__Exercise prompt__
Find the line containing "Hg Hw. destruct" in the entries below. Restate it and each line after it, word for word, up to and including the line containing "Lemma round_keeps_writing io".

*** Opening Data section ***

(** The rounds end after at most three. *)
Lemma finish_chunks_ends io (D : Deps (M:=M)) fw :
  fw_wf fw -> no_writing fw -> fw_closed fw = false ->
  exists r D', finish_chunks 3 io D fw = Some (r, D') /\ ended io r.
Proof.
  intros Hwf Hnw Hc.
  assert (Hstep : forall n (D : Deps (M:=M)) fw (P : FileWriter -> Prop), fw_wf fw -> no_writing fw -> fw_closed fw = false ->
    (forall fw', settles fw fw' -> fw_wf fw' -> P fw') ->
    (forall (D : Deps (M:=M)) fw', fw_wf fw' -> no_writing fw' -> fw_closed fw' = false -> P fw' ->
       exists r D', finish_chunks n io D fw' = Some (r, D') /\ ended io r) ->
    exists r D', finish_chunks (S n) io D fw = Some (r, D') /\ ended io r).
  { clear D fw Hwf Hnw Hc. intros n D fw P Hwf Hnw Hc HP Hnext. cbn [finish_chunks].
    destruct (has_flush_error fw) eqn:He; [exists (Ok fw), D; split; [done|split_and!; auto]|].
    destruct (all_finished fw) eqn:Ha; [exists (Ok fw), D; split; [done|split_and!; auto]|]. cbn [orb].
    destruct (run_queue _ _ _ _) as [r D'] eqn:Er. pose proof (round_spec io D fw r D' Hwf Hnw He Hc Er) as Hr.
    destruct r as [fw'|e|]; [|done|by exists Panic, D']. destruct Hr as (Hwf' & Hnw' & Hc' & [Hr|Hs]); [|by apply Hnext; auto].
    exists (Ok fw'), D'. split; [|by split_and!; auto]. destruct n; cbn [finish_chunks]; by rewrite Hr. }
  apply (Hstep 2%nat D fw (fun fw' => forall c n sw, get_sw c n fw' = Some sw -> ~ waiting sw)); try done.
  { intros fw' Hs _ c n sw Hg Hw. destruct (Hs c n sw Hg) as (? & _ & _ & [|[]]); destruct Hw; congruence. }
  intros D1 fw1 Hwf1 Hnw1 Hc1 Hw1.
  apply (Hstep 1%nat D1 fw1 (fun fw' => forall c n sw, get_sw c n fw' = Some sw -> ~ not_done sw)); try done.
  { intros fw' Hs _ c n sw Hg Hd. destruct (Hs c n sw Hg) as (sw0 & Hg0 & _ & [|[_ ?]]); [done|]. by eapply Hw1. }
  intros D2 fw2 Hwf2 Hnw2 Hc2 Hd2.
  apply (Hstep 0%nat D2 fw2 (fun fw' => all_finished fw' = true)); try done.
  { intros fw' Hs Hwf'. apply finished_of; [apply Hwf'|]. intros c n sw Hg.
    destruct (Hs c n sw Hg) as (sw0 & Hg0 & Hd & _). by eapply Hd2. }
  intros D3 fw3 Hwf3 Hnw3 Hc3 Hf. exists (Ok fw3), D3. cbn [finish_chunks]. rewrite Hf, orb_true_r.
  split; [done|]. split_and!; auto.
Qed.

(** A round keeps a slice writer that is being written. *)
Lemma round_keeps_writing io (D : Deps (M:=M)) fw fw' D' c n sw :
  fw_wf fw -> has_flush_error fw = false -> fw_closed fw = false ->
  get_sw c n fw = Some sw -> sw_state sw = SwWriting ->
  run_queue io (fw_queue (finish_round fw)) D (set_queue [] (finish_round fw)) = (Ok fw', D') ->
  fw_wf fw' /\ fw_closed fw' = false /\ get_sw c n fw' = Some sw.
Proof.
  intros Hwf He Hc Hg Hs H. destruct (finish_round_spec fw Hwf He Hc) as ([V1 V2 V3 V4] & He1 & Hc1 & Hget & Hq).
  set (fw1 := finish_round fw) in *.
  destruct (run_queue_spec io (fw_queue fw1) D (set_queue [] fw1) _ D' V1 V2 V3 H) as [Q1 Q2 Q3 Q4 Q5 Q5' Q6].
  split_and!; [|by rewrite Q3|].
  - constructor; rewrite ?Q2; cbn; [done|by apply NoDup_nil|intros req Hr; by apply elem_of_nil in Hr|].
    intros c' n' sw' Hg' Hw. exfalso. destruct (decide ((c', n') ∈ req_id <$> fw_queue fw1)) as [Hin|Hni].
    + apply list_elem_of_fmap in Hin as (req & Eid & Hin). destruct (Q5' req Hin) as (sw1 & Hg1 & Hs1).
      rewrite <- Eid in Hg1. cbn in Hg1. assert (sw1 = sw') as -> by congruence. by apply settled_not in Hs1 as [? _].
    + rewrite Q5 in Hg' by done. apply Hni. by eapply V4.
  - assert (Hg1 : get_sw c n fw1 = Some sw).
    { apply Hget. exists sw. split_and!; [done|unfold not_done; congruence|]. unfold finish_step. by rewrite Hs. }
    rewrite Q5; [exact Hg1|]. intros Hin. apply list_elem_of_fmap in Hin as (req & Eid & Hin).
    destruct (V3 req Hin) as (sw1 & Hg2 & Hs2). rewrite <- Eid in Hg2. cbn in Hg2. assert (sw1 = sw) as -> by congruence.
    rewrite Hs in Hs2. by destruct req.
Qed.

(** A slice writer left in the writing state blocks every later flush: the
    loop of [finish] never reports the chunks as finished, it ends only when the
    flusher records an error. *)
Theorem abandoned_write_blocks_flush fuel io (D : Deps (M:=M)) fw c n sw fw' D' :
  fw_wf fw -> fw_closed fw = false -> get_sw c n fw = Some sw -> sw_state sw = SwWriting ->
  finish_chunks fuel io D fw = Some (Ok fw', D') -> has_flush_error fw' = true.
Proof.
  revert D fw. induction fuel as [|fuel IH]; intros D fw Hwf Hc Hg Hs H; cbn [finish_chunks] in H.
  all: assert (Hnf : all_finished fw = false)
    by (apply not_true_is_false; intros Hf; apply bool_decide_eq_true in Hf;
        apply get_sw_iff in Hg as (l & Hl & Hin & _); [|apply Hwf]; apply Hf in Hl as ->; by apply elem_of_nil in Hin).
  all: rewrite Hnf in H; destruct (has_flush_error fw) eqn:He; [by injection H as <- <-|]; cbn [orb] in H; try done.
  destruct (run_queue _ _ _ _) as [r D1] eqn:Er. destruct r as [fw1|e|]; [|done|done].
  destruct (round_keeps_writing io D fw fw1 D1 c n sw Hwf He Hc Hg Hs Er) as (Hwf1 & Hc1 & Hg1). by eapply IH.
Qed.

(** *** Writes keep requests and slice writers in step *)

(** A change that queues [reqs] for slice writers that were not waiting, and
    leaves the other waiting ones alone. *)
Lemma fw_wf_extend fw fw' reqs :
  fw_wf fw -> chunks_ok fw' -> fw_queue fw' = fw_queue fw ++ reqs -> NoDup (req_id <$> reqs) ->
  (forall req, req ∈ reqs -> (forall sw, get_sw (req_id req).1 (req_id req).2 fw = Some sw -> ~ waiting sw) /\
     exists sw', get_sw (req_id req).1 (req_id req).2 fw' = Some sw' /\ sw_state sw' = req_state req) ->
  (forall c n, (c, n) ∉ req_id <$> reqs -> get_sw c n fw' = get_sw c n fw \/
     (forall sw, get_sw c n fw = Some sw -> ~ waiting sw) /\ (forall sw, get_sw c n fw' = Some sw -> ~ waiting sw)) ->
  fw_wf fw'.
Proof.
  intros [W1 W2 W3 W4] Hok Hq Hnd Hreq Hoth.
  assert (Hdis : forall r1 r2, r1 ∈ fw_queue fw -> r2 ∈ reqs -> req_id r1 <> req_id r2).
  { intros r1 r2 H1 H2 E. destruct (W3 r1 H1) as (sw & Hg & Hs). destruct (Hreq r2 H2) as [Hw _]. rewrite E in Hg.
    apply (Hw sw Hg). unfold waiting. rewrite Hs. destruct r1; cbn; auto. }
  constructor; [done| | |]; rewrite ?Hq.
  - rewrite fmap_app. apply NoDup_app. split_and!; try done. intros x H1 H2.
    apply list_elem_of_fmap in H1 as (r1 & -> & H1). apply list_elem_of_fmap in H2 as (r2 & E & H2). by eapply Hdis.
  - intros req Hin. apply elem_of_app in Hin as [Hin|Hin]; [|by apply Hreq].
    destruct (W3 req Hin) as (sw & Hg & Hs). exists sw. split; [|done].
    destruct (Hoth (req_id req).1 (req_id req).2) as [->|[Hw _]]; [|done|].
    + rewrite <- surjective_pairing. intros H2. apply list_elem_of_fmap in H2 as (r2 & E & H2). by eapply Hdis.
    + exfalso. apply (Hw sw Hg). unfold waiting. rewrite Hs. destruct req; cbn; auto.
  - intros c n sw Hg Hw. rewrite fmap_app. apply elem_of_app.
    destruct (decide ((c, n) ∈ req_id <$> reqs)) as [|Hni]; [by right|left].
    destruct (Hoth c n Hni) as [E|[_ Hn]]; [|by apply Hn in Hg]. rewrite E in Hg. by eapply W4.
Qed.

*** Closing Data section ***

__Written solution__
  { intros fw' Hs _ c n sw Hg Hw. destruct (Hs c n sw Hg) as (? & _ & _ & [|[]]); destruct Hw; congruence. }
  intros D1 fw1 Hwf1 Hnw1 Hc1 Hw1.
  apply (Hstep 1%nat D1 fw1 (fun fw' => forall c n sw, get_sw c n fw' = Some sw -> ~ not_done sw)); try done.
  { intros fw' Hs _ c n sw Hg Hd. destruct (Hs c n sw Hg) as (sw0 & Hg0 & _ & [|[_ ?]]); [done|]. by eapply Hw1. }
  intros D2 fw2 Hwf2 Hnw2 Hc2 Hd2.
  apply (Hstep 0%nat D2 fw2 (fun fw' => all_finished fw' = true)); try done.
  { intros fw' Hs Hwf'. apply finished_of; [apply Hwf'|]. intros c n sw Hg.
    destruct (Hs c n sw Hg) as (sw0 & Hg0 & Hd & _). by eapply Hd2. }
  intros D3 fw3 Hwf3 Hnw3 Hc3 Hf. exists (Ok fw3), D3. cbn [finish_chunks]. rewrite Hf, orb_true_r.
  split; [done|]. split_and!; auto.
Qed.

(** A round keeps a slice writer that is being written. *)
Lemma round_keeps_writing io (D : Deps (M:=M)) fw fw' D' c n sw :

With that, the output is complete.